▸ THE PROBLEM: Only one range belongs in the answer: the line holding "destruct (type_matching_ignores_case scenario_after_salary" through the last line of the records, reproduced as is.

Records from a data source
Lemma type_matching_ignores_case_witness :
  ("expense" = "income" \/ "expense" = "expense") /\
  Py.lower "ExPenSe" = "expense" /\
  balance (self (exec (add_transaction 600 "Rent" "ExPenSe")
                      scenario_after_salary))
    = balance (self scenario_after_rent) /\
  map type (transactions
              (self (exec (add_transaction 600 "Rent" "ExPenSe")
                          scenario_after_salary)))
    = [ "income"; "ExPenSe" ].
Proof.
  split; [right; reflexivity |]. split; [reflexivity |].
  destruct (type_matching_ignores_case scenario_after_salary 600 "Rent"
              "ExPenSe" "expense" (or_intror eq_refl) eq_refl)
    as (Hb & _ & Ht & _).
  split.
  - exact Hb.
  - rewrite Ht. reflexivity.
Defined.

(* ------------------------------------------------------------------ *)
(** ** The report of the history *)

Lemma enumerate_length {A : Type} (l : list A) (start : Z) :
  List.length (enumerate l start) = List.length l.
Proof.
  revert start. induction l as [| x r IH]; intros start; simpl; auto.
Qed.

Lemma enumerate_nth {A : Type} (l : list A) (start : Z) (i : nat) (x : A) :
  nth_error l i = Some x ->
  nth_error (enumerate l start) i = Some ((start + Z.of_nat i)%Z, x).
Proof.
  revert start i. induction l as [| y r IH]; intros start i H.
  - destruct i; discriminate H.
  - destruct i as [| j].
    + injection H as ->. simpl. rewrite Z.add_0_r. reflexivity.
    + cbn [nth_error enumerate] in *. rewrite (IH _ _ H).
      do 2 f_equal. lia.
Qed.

▸ OUTPUT FOR THIS TASK:
  destruct (type_matching_ignores_case scenario_after_salary 600 "Rent"
              "ExPenSe" "expense" (or_intror eq_refl) eq_refl)
    as (Hb & _ & Ht & _).
  split.
  - exact Hb.
  - rewrite Ht. reflexivity.
Defined.

(* ------------------------------------------------------------------ *)
(** ** The report of the history *)

Lemma enumerate_length {A : Type} (l : list A) (start : Z) :
  List.length (enumerate l start) = List.length l.
Proof.
  revert start. induction l as [| x r IH]; intros start; simpl; auto.
Qed.

Lemma enumerate_nth {A : Type} (l : list A) (start : Z) (i : nat) (x : A) :
  nth_error l i = Some x ->
  nth_error (enumerate l start) i = Some ((start + Z.of_nat i)%Z, x).
Proof.
  revert start i. induction l as [| y r IH]; intros start i H.
  - destruct i; discriminate H.
  - destruct i as [| j].
    + injection H as ->. simpl. rewrite Z.add_0_r. reflexivity.
    + cbn [nth_error enumerate] in *. rewrite (IH _ _ H).
      do 2 f_equal. lia.
Qed.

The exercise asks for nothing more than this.